Required work: Below is a listing. Write out exactly its lines between the one holding "intros Hl. induction" and the one holding "- rewrite filter_cons_True by done.", inclusive.

Given data:
*** Block opens ***

(** What the normaliser computes, without the loop. *)
Lemma normalize_dataframe_eq df :
  _normalize_dataframe df =
    mkDataFrame (map (fun c => Py.lower (Py.strip c)) (columns df))
      (map (normalize_row (length (columns df))) (rows df)).
Proof.
  unfold _normalize_dataframe. simpl.
  set (cols := map _ (columns df)).
  assert (Hrs : rows df = map (fun r => map_where [] cols r normalize_cell) (rows df)).
  { rewrite <- (map_id (rows df)) at 1. apply map_ext. intros r. by rewrite map_where_nil. }
  rewrite Hrs at 1. rewrite normalize_loop by apply normalize_cell_idem.
  f_equal. apply map_ext. intros r. rewrite map_where_all by set_solver.
  unfold normalize_row, cols. by rewrite length_map.
Qed.

Lemma normalize_row_idem n r : normalize_row n (normalize_row n r) = normalize_row n r.
Proof.
  unfold normalize_row.
  destruct (decide (n ≤ length r)) as [Hle|Hgt].
  - rewrite take_app_length', drop_app_length'
      by (rewrite length_map, length_take; lia).
    rewrite map_map. f_equal. apply map_ext, normalize_cell_idem.
  - rewrite (drop_ge r n), (take_ge r n), app_nil_r by lia.
    rewrite take_ge, drop_ge, app_nil_r by (rewrite length_map; lia).
    rewrite map_map. apply map_ext, normalize_cell_idem.
Qed.

Lemma normalize_wf df : wf_frame df → wf_frame (_normalize_dataframe df).
Proof.
  rewrite normalize_dataframe_eq. unfold wf_frame. simpl.
  intros H. rewrite Forall_map. eapply Forall_impl; [exact H|].
  intros r Hr. simpl in *. unfold normalize_row.
  rewrite length_app, !length_map, length_take, length_drop. lia.
Qed.


(** C4. The normaliser is idempotent on every frame.  The web core's
    [_normalize_dataframe] and the CLI's [normalize_dataframe] both
    return the frame whose labels are the labels of the input stripped
    and lower-cased, and in which every cell under a column is a string:
    the empty string for a missing value, the stripped text otherwise;
    and each of them, applied to its own result, returns that result. *)
Theorem C4_normalizer_idempotent (df : DataFrame) :
  let n := length (columns df) in
  let normalized :=
    mkDataFrame
      (map (fun c => Py.lower (Py.strip c)) (columns df))
      (map (fun r => map (fun x => match x with
                                   | NaN => Str ""
                                   | Str s => Str (Py.strip s)
                                   end) (take n r) ++ drop n r) (rows df)) in
  _normalize_dataframe df = normalized
  ∧ Cli.normalize_dataframe df = normalized
  ∧ _normalize_dataframe (_normalize_dataframe df) = _normalize_dataframe df
  ∧ Cli.normalize_dataframe (Cli.normalize_dataframe df) = Cli.normalize_dataframe df.
Proof.
  intros n normalized.
  assert (Hidem : _normalize_dataframe (_normalize_dataframe df) = _normalize_dataframe df).
  { rewrite (normalize_dataframe_eq (_normalize_dataframe df)).
    rewrite normalize_dataframe_eq. simpl. f_equal.
    - rewrite map_map. apply map_ext. intros c. apply normalize_header_idem.
    - rewrite length_map, map_map. apply map_ext. intros r. apply normalize_row_idem. }
  assert (Hexp : _normalize_dataframe df = normalized).
  { (* after the loop, a cell is [normalize_cell] of the input cell, which
       computes to the two cases of the statement *)
    rewrite normalize_dataframe_eq. reflexivity. }
  unfold Cli.normalize_dataframe. by split_and!.
Qed.

End Normalizer.

(** ** Row validator *)

Section RowValidator.

Lemma or_else_self s : Py.or_else (Some s) "" = s.
Proof. by destruct s. Qed.

Lemma truthy_false s : Py.truthy s = false ↔ s = "".
Proof. destruct s; naive_solver. Qed.

Lemma truthy_true s : Py.truthy s = true ↔ s ≠ "".
Proof. destruct s; naive_solver. Qed.

Lemma lookup_col_str cols r c :
  Forall is_str r → lookup_col cols r c ≠ Some NaN.
Proof.
  intros Hr. revert cols; induction Hr as [|x r Hx _ IH]; intros [|k cols]; simpl; try done.
  case_decide; [|apply IH]. destruct x; naive_solver.
Qed.

Lemma filter_none {A} (P : A → Prop) `{!∀ x, Decision (P x)} (l : list A) :
  (∀ x, x ∈ l → ¬ P x) → filter P l = [].
Proof.
  intros Hl. induction l as [|x l IH]; [done|].
  rewrite filter_cons_False by (apply Hl; set_solver). apply IH. set_solver.
Qed.

Lemma NoDup_repeated cols c : NoDup cols → repeated cols c = false.
Proof.
  intros Hnd. unfold repeated. apply Nat.ltb_ge.
  induction Hnd as [|k cols Hk _ IH]; simpl; [lia|].
  destruct (decide (k = c)) as [->|Hne].
  - rewrite filter_cons_True by done.
    rewrite (filter_none _ cols); [simpl; lia|]. by intros k Hin ->.
  - by rewrite filter_cons_False.
Qed.

Lemma get_or_empty_str cols r c :
  repeated cols c = false →
  Forall is_str r → get_or_empty cols r c = Ok (cell_text cols r c).
Proof.
  intros Hrep Hr. unfold get_or_empty, cell_text. rewrite Hrep.
  pose proof (lookup_col_str cols r c Hr) as Hn.
  destruct (lookup_col cols r c) as [[|s]|]; try done. by rewrite or_else_self.
Qed.

(** One iteration of the loop does what the specification's row check
    says. *)
Lemma validate_row_spec cols inv_map idx r issues :
  NoDup cols →
  Forall is_str r →
  validate_row cols inv_map idx r issues
  = Ok (issues ++ option_list (spec_row_issue cols inv_map idx r)).
Proof.
  intros Hnd Hr. unfold validate_row, spec_row_issue.
  rewrite !get_or_empty_str by (done || by apply NoDup_repeated).
  cbn [mbind result_bind].
  set (serial := Py.strip (cell_text cols r "serial number")).
  set (mac := cell_text cols r "mac address").
  destruct (decide (serial = "")) as [He|Hne].
  { apply truthy_false in He as Ht. by rewrite Ht. }
  apply truthy_true in Hne as Ht. rewrite Ht. simpl.
  destruct (decide (inv_map !! serial = None)); [done|].
  destruct (decide (normalize_mac mac ≠ "" ∧ _)) as [[H1 H2]|Hn].
  - apply truthy_true in H1. rewrite H1.
    apply Nat.eqb_neq in H2. by rewrite H2.
  - destruct (Py.truthy (normalize_mac mac)) eqn:E1; simpl; [|by rewrite app_nil_r].
    destruct (length (Py.split ":" (normalize_mac mac)) =? 6)%nat eqn:E2; simpl;
      [by rewrite app_nil_r|].
    exfalso. apply Hn. split; [by apply truthy_true|by apply Nat.eqb_neq].
Qed.

Lemma validate_loop_spec cols inv_map idx rs issues :
  NoDup cols →
  Forall (Forall is_str) rs →
  validate_loop cols inv_map idx rs issues
  = Ok (issues ++ spec_issues cols inv_map idx rs).
Proof.
  intros Hnd Hrs. revert idx issues.
  induction Hrs as [|r rs Hr _ IH]; intros idx issues; simpl.
  - by rewrite app_nil_r.
  - rewrite validate_row_spec by done. cbn [mbind result_bind].
    rewrite IH. by rewrite <- app_assoc.
Qed.

Lemma validate_rows_spec df inv_map :
  NoDup (columns df) →
  str_frame df →
  _validate_rows df inv_map = Ok (spec_issues (columns df) inv_map 0 (rows df)).
Proof. intros Hnd H. unfold _validate_rows. by rewrite validate_loop_spec. Qed.

Lemma spec_row_issue_row cols inv_map idx r i :
  spec_row_issue cols inv_map idx r = Some i → row i = (Z.of_nat idx + 1)%Z.
Proof.
  unfold spec_row_issue. repeat case_decide; intros [= <-]; done.
Qed.

Lemma spec_issues_rows cols inv_map idx rs i :
  i ∈ spec_issues cols inv_map idx rs →
  (Z.of_nat idx < row i ≤ Z.of_nat idx + Z.of_nat (length rs))%Z.
Proof.
  revert idx; induction rs as [|r rs IH]; intros idx; cbn [spec_issues];
    [by intros ?%elem_of_nil|].
  rewrite elem_of_app, length_cons. intros [Hi|Hi].
  - destruct (spec_row_issue cols inv_map idx r) as [i'|] eqn:E; simpl in Hi;
      [|by apply elem_of_nil in Hi].
    apply list_elem_of_singleton in Hi as ->.
    apply spec_row_issue_row in E. lia.
  - apply IH in Hi. lia.
Qed.

(** The validator walks over all the rows: the issues of a frame cut in
    two are the issues of the two parts. *)
Lemma spec_issues_app cols inv_map idx rs1 rs2 :
  spec_issues cols inv_map idx (rs1 ++ rs2)
  = spec_issues cols inv_map idx rs1
      ++ spec_issues cols inv_map (idx + length rs1) rs2.
Proof.
  revert idx; induction rs1 as [|r rs1 IH]; intros idx; simpl.
  - by rewrite Nat.add_0_r.
  - rewrite IH, <- app_assoc.
    by replace (idx + S (length rs1)) with (S idx + length rs1) by lia.
Qed.

Lemma spec_issues_length cols inv_map idx rs :
  length (spec_issues cols inv_map idx rs) ≤ length rs.
Proof.
  revert idx; induction rs as [|r rs IH]; intros idx; simpl; [done|].
  rewrite length_app. specialize (IH (S idx)).
  destruct (spec_row_issue cols inv_map idx r); simpl; lia.
Qed.

Lemma filter_row_none (n : Z) (l : list RowIssue) :
  (∀ i, i ∈ l → row i ≠ n) → filter (fun i => row i = n) l = [].
Proof. apply filter_none. Qed.

(** The issues carrying the number of a row are those of that row. *)
Lemma spec_issues_filter cols inv_map idx0 rs j r :
  rs !! j = Some r →
  filter (fun i => row i = (Z.of_nat (idx0 + j) + 1)%Z) (spec_issues cols inv_map idx0 rs)
  = option_list (spec_row_issue cols inv_map (idx0 + j) r).
Proof.
  revert idx0 j; induction rs as [|r0 rs IH]; intros idx0 j Hj; [done|].
  simpl. rewrite filter_app. destruct j as [|j]; simpl in Hj.
  - injection Hj as ->. rewrite Nat.add_0_r.
    rewrite (filter_row_none _ (spec_issues _ _ _ _)), app_nil_r.
    + destruct (spec_row_issue cols inv_map idx0 r) as [i|] eqn:E; simpl; [|done].
      rewrite filter_cons_True; [done|]. by apply spec_row_issue_row in E.
    + intros i Hi%spec_issues_rows. lia.
  - rewrite (filter_row_none _ (option_list _)).
    + simpl. replace (idx0 + S j) with (S idx0 + j) by lia. by apply IH.
    + intros i Hi. destruct (spec_row_issue cols inv_map idx0 r0) as [i'|] eqn:E;
        simpl in Hi; [|by apply elem_of_nil in Hi].
      apply list_elem_of_singleton in Hi as ->.
      apply spec_row_issue_row in E. lia.
Qed.

Lemma spec_issues_sorted cols inv_map idx rs :
  StronglySorted Z.lt (map row (spec_issues cols inv_map idx rs)).
Proof.
  revert idx; induction rs as [|r rs IH]; intros idx; simpl; [constructor|].
  rewrite map_app.
  destruct (spec_row_issue cols inv_map idx r) as [i|] eqn:E; simpl; [|apply IH].
  constructor; [apply IH|].
  apply Forall_forall. intros z Hz.
  apply list_elem_of_In, in_map_iff in Hz as (i' & <- & Hi'%list_elem_of_In).
  apply spec_issues_rows in Hi'. apply spec_row_issue_row in E. lia.
Qed.

End RowValidator.

Section RowValidatorClaims.

(** C3. On a normalised frame (distinct column labels, every cell a
    string) the row validator returns, for both front ends, the issues of
    all the rows in row order: it goes on after a bad row, and the issues
    carrying the number of a row are at most one, the first that applies
    of: blank serial, serial not in the snapshot, MAC not made of six
    groups. *)
Theorem C3_row_validator (df : DataFrame) (inv_map : gmap string InvItem) :
  NoDup (columns df) →
  str_frame df →
  ∃ issues,
    _validate_rows df inv_map = Ok issues
    ∧ Cli.validate_rows df inv_map = Ok issues
    ∧ issues = spec_issues (columns df) inv_map 0 (rows df)
    ∧ (∀ idx r, rows df !! idx = Some r →
         filter (fun i => row i = (Z.of_nat idx + 1)%Z) issues
         = option_list (spec_row_issue (columns df) inv_map idx r))
    ∧ StronglySorted Z.lt (map row issues)
    ∧ length issues ≤ length (rows df).
Proof.
  intros Hnd Hs. exists (spec_issues (columns df) inv_map 0 (rows df)).
  split_and!.
  - by apply validate_rows_spec.
  - by apply validate_rows_spec.
  - done.
  - intros idx r Hr. by apply (spec_issues_filter _ _ 0).
  - apply spec_issues_sorted.
  - apply spec_issues_length.
Qed.

(** The theorem on [demo_bad_rows], whose rows fail in the three ways. *)
Lemma C3_row_validator_witness :
  ∃ issues,
    _validate_rows demo_bad_rows (build_inv_map demo_inventory) = Ok issues
    ∧ Cli.validate_rows demo_bad_rows (build_inv_map demo_inventory) = Ok issues
    ∧ issues = spec_issues (columns demo_bad_rows) (build_inv_map demo_inventory) 0
                 (rows demo_bad_rows)
    ∧ (∀ idx r, rows demo_bad_rows !! idx = Some r →
         filter (fun i => row i = (Z.of_nat idx + 1)%Z) issues
         = option_list (spec_row_issue (columns demo_bad_rows)
                          (build_inv_map demo_inventory) idx r))
    ∧ StronglySorted Z.lt (map row issues)
    ∧ length issues ≤ length (rows demo_bad_rows).
Proof.
  apply (C3_row_validator demo_bad_rows (build_inv_map demo_inventory)).
  - apply (bool_decide_unpack _). vm_compute. exact I.
  - repeat constructor.
Defined.

Example validate_demo_bad_rows :
  _validate_rows demo_bad_rows (build_inv_map demo_inventory)
  = Ok [mkRowIssue 1 "mac address" "aa:bb:cc" "MAC Address format looks invalid";
        mkRowIssue 2 "serial number" "xyz" "Serial not found in Mist org inventory";
        mkRowIssue 3 "serial number" "" "Serial Number is blank"].
Proof. vm_compute. reflexivity. Qed.

End RowValidatorClaims.

(** ** MAC canonicalisation and flagging *)

Section Mac.

Example normalize_mac_upper :
  normalize_mac "  AA-BB-CC-DD-EE-0F " = "aa:bb:cc:dd:ee:0f".
Proof. reflexivity. Qed.

(** ["aa:bb:cc"] is flagged: three groups. *)
Example short_mac_flagged :
  _validate_rows demo_bad_rows (build_inv_map demo_inventory)
  = Ok [mkRowIssue 1 "mac address" "aa:bb:cc" "MAC Address format looks invalid";
        mkRowIssue 2 "serial number" "xyz" "Serial not found in Mist org inventory";
        mkRowIssue 3 "serial number" "" "Serial Number is blank"]
  ∧ canonical_mac (normalize_mac "aa:bb:cc") = false.
Proof. split; vm_compute; reflexivity. Qed.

*** Block closes ***

Problem solution:
  intros Hl. induction l as [|x l IH]; [done|].
  rewrite filter_cons_False by (apply Hl; set_solver). apply IH. set_solver.
Qed.

Lemma NoDup_repeated cols c : NoDup cols → repeated cols c = false.
Proof.
  intros Hnd. unfold repeated. apply Nat.ltb_ge.
  induction Hnd as [|k cols Hk _ IH]; simpl; [lia|].
  destruct (decide (k = c)) as [->|Hne].
  - rewrite filter_cons_True by done.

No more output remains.